Children harmed by siblings, children with autism or physical disabilities are at a greater risk of being victimized by their sibling than are typically developing children. Siblings who are LGBTQ are at risk for sibling victimization.

== Potential effects ==
The effects of sibling abuse closely parallel those of other forms of child abuse. Researchers have consistently demonstrated that harming a sibling or being victimized by one is associated with negative impacts on mental and physical health across the lifespan. Sibling aggression and abusive behaviors are associated with depression, anxiety, and low self-esteem in childhood and adulthood. Research conducted by Wiehe has posited that there may be significant problems following sibling abuse such as affect regulation and accompanying mood disorders, impulse control, somatization, post-traumatic stress disorder, eating disorders, substance abuse, major depression, and communication deficits. Sibling abuse has also been associated with behaviorial difficulties, such as aggression and delinquency.

Two studies conducted in the United States have indicated that sibling aggression sets the stage for peer aggression. 15% of children and adolescents victimized at home by a sibling are also victimized at school by peers.
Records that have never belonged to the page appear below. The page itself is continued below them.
Lemma buffer_of_spec c m log :
  Forall (fun e => 0 <= esize e)%Z log ->
  rb_wf (buffer_of c m log) /\ items (buffer_of c m log) `suffix_of` log.
Proof.
  intros Hs. induction log as [|e log IH] using rev_ind.
  - split; [apply NewRingBuffer_wf|done].
  - apply Forall_app in Hs as [Hs He]. rewrite Forall_singleton in He.
    destruct (IH Hs) as [Hwf Hsuf]. unfold buffer_of. rewrite foldl_app.
    change (foldl _ _ log) with (buffer_of c m log). cbn [foldl]. split; [apply Push_wf; [exact Hwf|exact He]|].
    destruct (Push_evict (buffer_of c m log) (env e) (esize e) Hwf He) as (k & -> & Hk & _).
    destruct e as [en sz]. simpl in *. etrans; [exact Hk|]. by apply suffix_app.
Qed.

Lemma sorted_app_r p l : StronglySorted id_lt (p ++ l) -> StronglySorted id_lt l.
Proof. induction p as [|x p IH]; [done|]. intros [Hs _]%StronglySorted_inv. auto. Qed.

Lemma sorted_split_facts l1 e l2 :
  StronglySorted id_lt (l1 ++ e :: l2) ->
  Forall (fun x => id_lt x e) l1 /\ Forall (id_lt e) l2.
Proof.
  induction l1 as [|x l1 IH]; simpl; intros Hs; apply StronglySorted_inv in Hs as [Hs Hf].
  - done.
  - destruct (IH Hs) as [H1 H2]. split; [|done]. constructor; [|done].
    rewrite Forall_app, Forall_cons in Hf. tauto.
Qed.

Lemma since_scan_split id l1 e l2 :
  StronglySorted id_lt (l1 ++ e :: l2) -> ID (env e) = id ->
  since_scan id (l1 ++ e :: l2) = Some (env <$> l2).
Proof.
  intros Hs <-. destruct (sorted_split_facts _ _ _ Hs) as [H1 _]. clear Hs.
  induction H1 as [|x l1 Hx _ IH]; simpl.
  - by rewrite String.eqb_refl.
  - destruct (String.eqb_spec (ID (env x)) (ID (env e))) as [Heq|]; [|done].
    unfold id_lt in Hx. rewrite Heq, ltb_irrefl in Hx. done.
Qed.

Lemma since_scan_None id l :
  since_scan id l = None <-> Forall (fun e => ID (env e) <> id) l.
Proof.
  induction l as [|x l IH]; simpl; [done|]. rewrite Forall_cons.
  destruct (String.eqb_spec (ID (env x)) id); [|tauto]. split; [done|tauto].
Qed.

(** [Since] at the id of a buffered entry: its range checks never reject it. *)
Lemma Since_buffered b l1 e l2 :
  items b = l1 ++ e :: l2 -> StronglySorted id_lt (items b) -> ID (env e) <> "" ->
  Since b (ID (env e)) = (env <$> l2, false).
Proof.
  intros Hi Hs Hne. rewrite Hi in Hs. destruct (sorted_split_facts _ _ _ Hs) as [H1 H2].
  unfold Since. destruct (String.eqb_spec (ID (env e)) "") as [|_]; [done|].
  assert (String.ltb (ID (env e)) (FirstID b) = false) as Hfirst.
  { unfold FirstID. rewrite Hi. destruct H1 as [|x l1 Hx _]; simpl; [apply ltb_irrefl|].
    by apply ltb_asym. }
  assert (String.ltb (LastID b) (ID (env e)) = false) as Hlast.
  { unfold LastID. rewrite Hi, last_app, last_cons.
    destruct (last l2) as [y|] eqn:Hy; [|apply ltb_irrefl].
    apply last_Some_elem_of in Hy. rewrite Forall_forall in H2. by apply ltb_asym, H2. }
  rewrite Hfirst, Hlast, Hi, (since_scan_split _ l1 e l2) by done. by destruct l1.
Qed.

Lemma Since_unknown b id :
  id <> "" -> Forall (fun e => ID (env e) <> id) (items b) -> Since b id = ([], true).
Proof.
  intros Hne Hf. unfold Since. destruct (String.eqb_spec id "") as [|_]; [done|].
  apply since_scan_None in Hf. rewrite Hf. by repeat case_match.
Qed.
(* ===== verification/Connection.v ===== *)
(** * One connection (internal/wsserver/pumps.go)

    [bufferAndSend], the read pump's steps and [dispatch]: a session with its
    ring buffer and the client's bounded [Send] channel.  The length of an
    encoded envelope is the parameter [Bytes]; the choice a Go [select] makes
    between two ready cases, the clock and the minted ids are arguments.  The
    handlers that [dispatch] starts are actions it returns; Server.v and
    Intent.v model them.  The text of a decoding error is abbreviated. *)

From stdpp Require Import sorting.
From S2P Require Import Prelude GoString Event Wire Session Hub.

Record conn := mkConn { sess : Session; client : Client }.

(** [select { case c.Send <- env: case <-c.Done(): default: }] *)
Definition send_select (prefer_done : bool) (c : Client) (e : Envelope) : Client :=
  if closed c && prefer_done then c else (try_send c e).1.

Section connection.
Variable Bytes : Envelope -> option Z.                       (* len of env.Bytes(), if it encodes *)
Context `{Unmarshal ClientHelloPayload, Unmarshal PingPayload}.
Variable marshal_stale : SessionStalePayload -> any.
Variable marshal_ping : PingPayload -> any.
Variable marshal_error : ErrorPayload -> any.

Definition bufferAndSend (now : Z) (prefer_done : bool) (c : conn) (e : Envelope) : conn :=
  match Bytes e with
  | None => c
  | Some n => mkConn (Append (sess c) now e n) (send_select prefer_done (client c) e)
  end.

Definition replyError (now : Z) (prefer_done : bool) (id : string) (c : conn) (correlationID code message : string) : conn :=
  bufferAndSend now prefer_done c (NewReply id now EventError correlationID (Some (marshal_error (mkErrorPayload code message)))).

(** The replay loop: it does not buffer again, and stops when [Send] is full. *)
Fixpoint replay (c : Client) (l : list Envelope) : Client :=
  match l with
  | [] => c
  | e :: l' => let '(c', ok) := try_send c e in if ok then replay c' l' else c'
  end.

Inductive action :=
| ADone
| ACommandRequest
| AUserIntent
| ARouteApproval (granted : bool)
| AUserCommand.

(** [id] is the id minted for the reply, if one is sent. *)
Definition dispatch (now : Z) (prefer_done : bool) (id : string) (e : Envelope) (c : conn) : conn * action :=
  let t := EType e in
  if String.eqb t EventClientHello then
    match UnmarshalPayload (mkClientHello "") e with
    | None => (replyError now prefer_done id c (ID e) "bad_envelope" "decode", ADone)
    | Some p =>
        if String.eqb (ch_LastEventID p) "" then (c, ADone)
        else
          let '(missed, stale) := EventsSince (sess c) (ch_LastEventID p) in
          if stale then
            let '(first, last) := BufferBounds (sess c) in
            (bufferAndSend now prefer_done c
               (NewEnvelope id now EventSessionStale (Some (marshal_stale (mkStale "buffer_rolled" last first)))), ADone)
          else (mkConn (sess c) (replay (client c) missed), ADone)
    end
  else if String.eqb t EventPing then
    let p := match UnmarshalPayload (mkPing "") e with Some p => p | None => mkPing "" end in
    (bufferAndSend now prefer_done c (NewReply id now EventPong (ID e) (Some (marshal_ping p))), ADone)
  else if String.eqb t EventCommandRequest then (c, ACommandRequest)
  else if String.eqb t EventUserIntent then (c, AUserIntent)
  else if String.eqb t EventToolApprovalGranted then (c, ARouteApproval true)
  else if String.eqb t EventToolApprovalDenied then (c, ARouteApproval false)
  else if String.eqb t EventUserCommand then (c, AUserCommand)
  else (replyError now prefer_done id c (ID e) "unknown_type" ("unsupported event type: " +:+ t), ADone).

(** One round of [readPump] on a frame: [allow] is the limiter's answer,
    [true] when there is no limiter. *)
Definition read_frame {B} (unmarshal : B -> option Envelope) (now : Z) (prefer_done allow : bool) (id : string) (data : B) (c : conn)
    : conn * option (Envelope * action) :=
  let c := mkConn (Touch (sess c) now) (client c) in
  if negb allow then (replyError now prefer_done id c "" "rate_limited" "connection-level rate limit exceeded", None)
  else match DecodeBytes unmarshal data with
       | Err _ => (replyError now prefer_done id c "" "bad_envelope" "decode", None)
       | Ok e => let '(c', a) := dispatch now prefer_done id e c in (c', Some (e, a))
       end.

(** ** What is sent *)

Lemma replay_take c l :
  Send (replay c l) = Send c ++ take (sendBuf c - length (Send c)) l /\ closed (replay c l) = closed c.
Proof.
  revert c. induction l as [|e l IH]; intros c; simpl; [by rewrite take_nil, app_nil_r|].
  unfold try_send. destruct (Nat.ltb_spec (length (Send c)) (sendBuf c)).
  - destruct (IH (with_send c (Send c ++ [e]))) as [-> ->]. simpl. split; [|done].
    rewrite length_app. simpl. replace (sendBuf c - length (Send c)) with (S (sendBuf c - (length (Send c) + 1))) by lia.
    by rewrite <-app_assoc.
  - split; [|done]. replace (sendBuf c - length (Send c)) with 0 by lia. by rewrite take_0, app_nil_r.
Qed.

(** The emissions of a connection, in order: the clock, the choice of the
    [select], the envelope. *)
Definition emit_all (c : conn) (l : list (Z * bool * Envelope)) : conn :=
  foldl (fun c e => bufferAndSend e.1.1 e.1.2 c e.2) c l.

(** What the session has buffered of them, with their lengths. *)
Definition entries (l : list (Z * bool * Envelope)) : list entry :=
  omap (fun e => match Bytes e.2 with Some n => Some (mkEntry e.2 n) | None => None end) l.

Lemma emit_all_buffer c0 cap mx log l :
  buffer (sess c0) = buffer_of cap mx log -> buffer (sess (emit_all c0 l)) = buffer_of cap mx (log ++ entries l).
Proof.
  revert c0 log. induction l as [|e l IH]; intros c0 log Hb; simpl; [by rewrite app_nil_r|].
  unfold bufferAndSend. destruct (Bytes e.2) as [n|]; [|by apply IH].
  rewrite (IH _ (log ++ [mkEntry e.2 n])); [by rewrite <-app_assoc|]. simpl. rewrite Hb. unfold buffer_of. by rewrite foldl_app.
Qed.

(** The range check of [Since]: [lastID] is, as a string, between the oldest
    and the newest buffered id. *)
Definition in_range (b : RingBuffer) (lastID : string) : Prop :=
  String.ltb lastID (FirstID b) = false /\ String.ltb (LastID b) lastID = false.

Lemma Since_in_range b l1 e l2 lastID : items b = l1 ++ e :: l2 -> Forall (fun x => ID (env x) <> lastID) l1 -> ID (env e) = lastID ->
  lastID <> "" -> in_range b lastID -> Since b lastID = (env <$> l2, false).
Proof.
  intros Hi H1 He Hne [Hf Hl]. unfold Since. apply String.eqb_neq in Hne. rewrite Hne, Hf, Hl.
  assert (since_scan lastID (items b) = Some (env <$> l2)) as ->; [|by rewrite Hi; destruct l1].
  rewrite Hi. clear Hi. induction H1 as [|x l1 Hx _ IH]; simpl; [by rewrite <-He, String.eqb_refl|].
  apply String.eqb_neq in Hx. by rewrite Hx.
Qed.

Lemma Since_out_of_range b lastID : lastID <> "" -> ~ in_range b lastID -> Since b lastID = ([], true).
Proof.
  intros Hne Hr. unfold Since. apply String.eqb_neq in Hne. rewrite Hne. unfold in_range in Hr.
  destruct (items b); [done|]. destruct (String.ltb lastID (FirstID b)); [done|]. destruct (String.ltb (LastID b) lastID); [done|tauto].
Qed.

Lemma sorted_in_range b e : StronglySorted id_lt (items b) -> e ∈ items b -> in_range b (ID (env e)).
Proof.
  intros Hs Hin. apply list_elem_of_split in Hin as (l1 & l2 & Hi). rewrite Hi in Hs.
  destruct (sorted_split_facts _ _ _ Hs) as [H1 H2]. split; unfold FirstID, LastID; rewrite Hi.
  - destruct H1 as [|x l1 Hx _]; simpl; [apply ltb_irrefl|by apply ltb_asym].
  - rewrite last_app, last_cons. destruct (last l2) as [y|] eqn:Hy; [|apply ltb_irrefl].
    apply last_Some_elem_of in Hy. rewrite Forall_forall in H2. by apply ltb_asym, H2.
Qed.

Lemma entries_sizes l : (forall e n, Bytes e = Some n -> 0 <= n)%Z -> Forall (fun e => 0 <= esize e)%Z (entries l).
Proof.
  intros Hb. apply Forall_forall. intros x Hx. apply list_elem_of_omap in Hx as (e & _ & He).
  destruct (Bytes e.2) as [n|] eqn:E; simplify_eq/=. by eapply Hb.
Qed.

(** C6: a reconnect replays what was missed.  Take a session that starts with
    an empty buffer and emits any sequence of envelopes, in any order of their
    ids, and let the old connection deliver them, drop them on a full channel
    or never write them.  When a client comes back with the id of an envelope
    that is still buffered and that lies, as a string, between the oldest and
    the newest buffered id, its fresh channel receives, in order and without
    their being buffered again, exactly the envelopes the session emitted
    after that one, up to the channel's capacity.  In every other case (the id
    is no longer buffered, or is outside that range) it is told that it is
    stale, with the bounds of what is buffered.  While ids are emitted in
    increasing order every buffered id is in the range; concurrent handlers
    can emit them out of order, and then a client whose position is still
    buffered may be told it is stale.  An encoding's length is taken to be
    non-negative. *)
Theorem reconnect_replays_what_was_missed (c0 : conn) (cap mx : Z) (out : list (Z * bool * Envelope))
    (now : Z) (pd : bool) (id lastID : string) (hello : Envelope) (fresh : Client) :
  buffer (sess c0) = NewRingBuffer cap mx -> (forall e n, Bytes e = Some n -> 0 <= n)%Z -> lastID <> "" ->
  EType hello = EventClientHello -> UnmarshalPayload (mkClientHello "") hello = Some (mkClientHello lastID) ->
  let s := sess (emit_all c0 out) in
  let c' := (dispatch now pd id hello (mkConn s fresh)).1 in
  (forall l1 e after, items (buffer s) = l1 ++ e :: after -> Forall (fun x => ID (env x) <> lastID) l1 -> ID (env e) = lastID ->
     in_range (buffer s) lastID ->
     exists before, entries out = before ++ e :: after /\
       sess c' = s /\ Send (client c') = Send fresh ++ take (sendBuf fresh - length (Send fresh)) (env <$> after)) /\
  (Forall (fun e => ID (env e) <> lastID) (items (buffer s)) \/ ~ in_range (buffer s) lastID ->
     c' = bufferAndSend now pd (mkConn s fresh) (NewEnvelope id now EventSessionStale
            (Some (marshal_stale (mkStale "buffer_rolled" (LastID (buffer s)) (FirstID (buffer s))))))) /\
  (StronglySorted id_lt (entries out) -> forall e, e ∈ items (buffer s) -> in_range (buffer s) (ID (env e))).
Proof.
  intros Hb0 Hlen Hne Htype Hdec s c'.
  assert (buffer s = buffer_of cap mx (entries out)) as Hbuf by (apply (emit_all_buffer c0 cap mx [] out); done).
  destruct (buffer_of_spec cap mx (entries out) (entries_sizes out Hlen)) as [_ [pre Hpre]]. rewrite <-Hbuf in Hpre.
  unfold c', dispatch. rewrite Htype, String.eqb_refl, Hdec. cbn [ch_LastEventID]. apply String.eqb_neq in Hne as Hne'. rewrite Hne'.
  unfold EventsSince, BufferBounds. simpl. split_and!.
  - intros l1 e after Hi H1 Hid Hr. exists (pre ++ l1). split; [by rewrite Hpre, Hi, app_assoc|].
    rewrite (Since_in_range _ l1 e after lastID) by done. simpl. split; [done|]. by destruct (replay_take fresh (env <$> after)) as [-> _].
  - intros [Hf|Hr]; [by rewrite Since_unknown|by rewrite Since_out_of_range].
  - intros Hsort e. apply sorted_in_range. rewrite Hpre in Hsort. by apply sorted_app_r in Hsort.
Qed.
End connection.

(** Three envelopes reach the old client; it comes back with the id of the
    first and has room for both others. *)
Definition demo_hello : Unmarshal ClientHelloPayload := fun v =>
  match v with AMap m => Some (mkClientHello (arg_string_or_empty m "last_event_id")) | _ => None end.

Lemma reconnect_replays_what_was_missed_witness :
  let none {P} : Unmarshal P := fun _ => None in
  let c0 := mkConn (mkSession "s" 0 0 (NewRingBuffer 2 100)) (NewClientWithScopes "old" "s" "alice" [] 1) in
  let out := [(1%Z, false, demo_env "a"); (2%Z, false, demo_env "b"); (3%Z, true, demo_env "c")] in
  let hello := mkEnvelope "h" EventClientHello 0 "" (Some (AMap [("last_event_id", AStr "b")])) in
  let fresh := NewClientWithScopes "new" "s" "alice" [] 4 in
  exists before after,
    entries (fun _ => Some 4%Z) out = before ++ mkEntry (demo_env "b") 4 :: after /\
    Send (client (dispatch (H := demo_hello) (H0 := none) (fun _ => Some 4%Z) (fun _ => ANil) (fun _ => ANil) (fun _ => ANil)
      9 false "x" hello (mkConn (sess (emit_all (fun _ => Some 4%Z) c0 out)) fresh)).1) = env <$> after.
Proof.
  intros none c0 out hello fresh.
  pose proof (@reconnect_replays_what_was_missed (fun _ => Some 4%Z) demo_hello (none _) (fun _ => ANil) (fun _ => ANil) (fun _ => ANil)
    c0 2 100 out 9 false "x" "b" hello fresh eq_refl
    ltac:(intros ? ? Hn; injection Hn as <-; lia) ltac:(done) eq_refl eq_refl) as (Hin & _ & Hr).
  destruct (Hin [] (mkEntry (demo_env "b") 4) [mkEntry (demo_env "c") 4]) as (before & Hl & _ & Hs); [reflexivity|constructor|reflexivity| |].
  { apply (Hr ltac:(repeat constructor) (mkEntry (demo_env "b") 4)). vm_compute. repeat constructor. }
  exists before, [mkEntry (demo_env "c") 4]. split; [exact Hl|]. etransitivity; [exact Hs|]. reflexivity.
Defined.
A school bully may be harmed by a sibling at home. It also sets the stage for dating violence.

In addition to the general physical and psychological impacts of sibling abuse, potential consequences of sibling sexual abuse include: difficulty separating pleasure from pain or fear from desire in intimate relationships, re-victimization in adulthood, difficulty developing and sustaining relationships, trouble negotiating boundaries, and codependency in relationships.

Siblicide may be an effect of sibling abuse in which a sibling commits homicide against another sibling; typically seen as a male sibling entering life as an adult against a younger brother.

In 2005, psychologists John V. Caffaro and Allison Conn-Caffaro released a study detailing and analysing treatment for sibling abuse among adult family groups. The data published displayed significantly higher rates of emotional cutoff (34%) with brothers and sisters than what is evident in the general population (<6%).

== Media portrayals ==
An important plot point within the traditional fairy tale of Cinderella is the eponymous main character's cruel treatment at the hands of her stepsisters with their mother's implicit approval.

The 1991 made-for-TV movie My Son, Johnny is a fictionalized portrayal of sibling abuse. The film stars Corin Nemec as a teenager victimized by his older brother, played by Rick Schroder. The film was inspired by the real-life case of Philadelphia fifteen-year-old Michael Lombardo, tried and acquitted for the 1985 killing of his nineteen-year-old brother, Francis "Frankie" Lombardo, who had battered and abused him for years.

The British drama Hollyoaks ran a storyline in 2024 featuring sibling sexual abuse between twins Jack Junior (JJ) and Frankie Osborne. The portrayal highlighted family dynamics of parental favoritism of JJ, the “golden boy”, and the abuse’s negative impacts on Frankie, who began binge drinking and self-harming. The Hollyoaks production team consulted with experts from sexual assault response advocates, also known as SARAs, to ensure a realistic portrayal of sibling sexual abuse.

== Notable examples ==

The 2013 documentary Sibling Rivalry: Near, Dear and Dangerous highlighted the aggressive and abusive sibling relationships of several notable figures, including actresses Olivia de Havilland and Joan Fontaine.